Markup Calculator
Turn cost into price using the markup percent you need. Markup and margin are not the same number, and mixing them up is how brands end up underpricing by 20 percent. This calculator keeps it clean.
Pricing power comes from brand, not spreadsheets
A strong creative engine lets you hold price when competitors discount. MagicFit ships fresh ad video weekly so you can keep markup where it belongs instead of trading margin for volume.

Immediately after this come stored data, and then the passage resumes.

(* ===== verification/EarlySuspendInv.v ===== *)
(** * Early suspend: the protocol with the main wake lock and the handlers

    What holds in every reachable state of the early suspend machine: the
    main wake lock is released only while the handlers are suspended, no
    request is lost, handlers are called in order of their level and, each
    one, alternately. *)

From Stdlib Require Import ZArith Lia Strings.Byte.
From stdpp Require Import base option gmap sorting list_numbers list.
From S2P Require Import Prelude EarlySuspend.

Local Open Scope Z_scope.

Module EarlySuspendInv.
Import EarlySuspend.

(** ** The handler list *)

Definition lvl (m : gmap hid handler) (h : hid) : Z := default 0 (level <$> m !! h).

Definition by_level (m : gmap hid handler) : list hid -> Prop :=
  StronglySorted (fun x y => lvl m x <= lvl m y).

Lemma insert_handler_perm m h l : insert_handler m h l ≡ₚ h :: l.
Proof.
  induction l as [|e l IH]; simpl; [done|]. case_bd; [done|]. rewrite IH. apply Permutation_swap.
Qed.

Lemma insert_handler_sorted m h l : by_level m l -> by_level m (insert_handler m h l).
Proof.
  unfold by_level. induction l as [|e l IH]; intros Hs; simpl.
  { apply StronglySorted_cons. split; constructor. }
  change (default 0 (level <$> m !! ?x)) with (lvl m x).
  pose proof Hs as [He Hl]%StronglySorted_cons. rewrite Forall_forall in He. case_bd as Hgt.
  - apply StronglySorted_cons. split; [|done]. apply Forall_forall.
    intros x [->|Hx]%elem_of_cons; [lia|]. specialize (He x Hx). simpl in He. lia.
  - apply StronglySorted_cons. split; [|by apply IH]. apply Forall_forall. intros x Hx.
    rewrite (insert_handler_perm m h l) in Hx. apply elem_of_cons in Hx as [->|Hx]; [lia|by apply He].
Qed.
Fixpoint release_loop (fuel : nat) (st : store) (par old : oid) (p : slot) : option (store * Z) :=
  tmp ← read st par p;
  match tmp with
  | None => Some (st, - EINVAL)
  | Some t =>
      if bool_decide (t = old) then
        rt ← st !! t;
        st ← write st par p (sibling rt);
        st ← upd st old (set_parent None);
        Some (st, 0)
      else
        match fuel with
        | O => None
        | S fuel => release_loop fuel st par old (SNext t)
        end
  end.

Definition __release_resource (st : store) (old : oid) : option (store * Z) :=
  ro ← st !! old;
  par ← parent ro;
  release_loop (size st) st par old SHead.

Definition request_resource (st : store) (root new : oid) : option (store * Z) :=
  '(st, conflict) ← __request_resource st root new;
  Some (st, match conflict with Some _ => - EBUSY | None => 0 end).

Definition release_resource (st : store) (old : oid) : option (store * Z) := __release_resource st old.

(** ** Allocation *)

(** [ALIGN(x, a)] of [include/linux/kernel.h] for unsigned arguments. *)
Definition ALIGN (x a : Z) : Z := Z.land (x +u (a - 1)) (u32 (Z.lnot (a - 1))).

(** The loop of [find_resource]: [ns] is [new->start]; the result is the range
    given to [new], with whether it was found.  [alignf] is the caller's
    alignment function, which may move the range. *)
Fixpoint find_loop (fuel : nat) (st : store) (this : option oid) (root_end ns size min max align : Z)
  (alignf : option (Z * Z -> Z * Z)) : option (Z * Z * bool) :=
  ne ← match this with
       | Some t => rt ← st !! t; Some (start rt -u 1)
       | None => Some root_end
       end;
  let ns := if bool_decide (ns < min) then min else ns in
  let ne := if bool_decide (ne > max) then max else ne in
  let ns := ALIGN ns align in
  let '(ns, ne) := match alignf with Some f => f (ns, ne) | None => (ns, ne) end in
  if bool_decide (ns < ne) && bool_decide (ne -u ns >= size -u 1) then Some (ns, ns +u size -u 1, true)
  else
    match this with
    | None => Some (ns, ne, false)
    | Some t =>
        rt ← st !! t;
        match fuel with
        | O => None
        | S fuel => find_loop fuel st (sibling rt) root_end (end_ rt +u 1) size min max align alignf
        end
    end.

Definition find_resource (st : store) (root new : oid) (size_ min max align : Z)
  (alignf : option (Z * Z -> Z * Z)) : option (store * Z) :=
  rr ← st !! root;
  '(ns, this) ← (match child rr with
                 | None => Some (start rr, None)
                 | Some t =>
                     rt ← st !! t;
                     Some (if bool_decide (start rt = 0) then (end_ rt +u 1, sibling rt) else (start rr, Some t))
                 end : option (Z * option oid));
  '(ns, ne, found) ← find_loop (size st) st this (end_ rr) ns size_ min max align alignf;
  st ← upd st new (set_range ns ne);
  Some (st, if found : bool then 0 else - EBUSY).

Definition allocate_resource (st : store) (root new : oid) (size_ min max align : Z)
  (alignf : option (Z * Z -> Z * Z)) : option (store * Z) :=
  '(st, err) ← find_resource st root new size_ min max align alignf;
  if bool_decide (err >= 0) then
    '(st, conflict) ← __request_resource st root new;
    Some (st, match conflict with Some _ => - EBUSY | None => err end)
  else Some (st, err).

(** ** Adjusting *)

(** Every child of the resource lies in the new range. *)
Fixpoint children_fit (fuel : nat) (st : store) (tmp : option oid) (s e : Z) : option bool :=
  match tmp with
  | None => Some true
  | Some t =>
      rt ← st !! t;
      if bool_decide (start rt < s) || bool_decide (end_ rt > e) then Some false
      else match fuel with O => None | S fuel => children_fit fuel st (sibling rt) s e end
  end.

(** The sibling in front of [res], from [tmp] on. *)
Fixpoint find_prev (fuel : nat) (st : store) (tmp res : oid) : option oid :=
  rt ← st !! tmp;
  if bool_decide (sibling rt = Some res) then Some tmp
  else match fuel, sibling rt with
       | S fuel, Some t => find_prev fuel st t res
       | _, _ => None
       end.

Definition adjust_resource (st : store) (res : oid) (s size_ : Z) : option (store * Z) :=
  r ← st !! res;
  par ← parent r;
  rp ← st !! par;
  let e := s +u size_ -u 1 in
  if bool_decide (s < start rp) || bool_decide (e > end_ rp) then Some (st, - EBUSY)
  else
    fit ← children_fit (size st) st (child r) s e;
    if negb fit then Some (st, - EBUSY)
    else
      next_hit ← match sibling r with
                 | Some n => rn ← st !! n; Some (bool_decide (start rn <= e))
                 | None => Some false
                 end;
      if next_hit : bool then Some (st, - EBUSY)
      else
        tmp ← child rp;
        prev_hit ← (if bool_decide (tmp <> res) then
                      prev ← find_prev (size st) st tmp res;
                      rv ← st !! prev;
                      Some (bool_decide (s <= end_ rv))
                    else Some false);
        if prev_hit : bool then Some (st, - EBUSY)
        else st ← upd st res (set_range s e); Some (st, 0).

(** ** Alignment *)

Definition IORESOURCE_SIZEALIGN : Z := 0x00020000.
Definition IORESOURCE_STARTALIGN : Z := 0x00040000.

Definition resource_size (r : resource) : Z := end_ r -u start r +u 1.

How to use this Markup Calculator
Markup is the percent added to cost to get selling price. Margin is the percent of price that is profit. A 100 percent markup is a 50 percent margin, not 100 percent margin. Getting this backward is the single most common pricing mistake founders make on their first product launch. Use this calculator to lock both numbers before finalizing price tags or wholesale terms.
For DTC brands, typical markup sits between 150 and 300 percent over landed COGS, giving you 60 to 75 percent gross margin. Anything under 100 percent markup (under 50 percent margin) usually cannot support paid acquisition unless you have strong repeat purchase rates. Anything over 400 percent markup needs serious brand work to hold: at that price, customers expect premium experience end-to-end.
If you sell both DTC and wholesale, calculate both channels separately. Wholesale typically needs 40 to 50 percent margin at your sell-in price so retailers can double it to MSRP. Set DTC price to match MSRP (or slightly above with free shipping) to avoid undercutting your retail partners.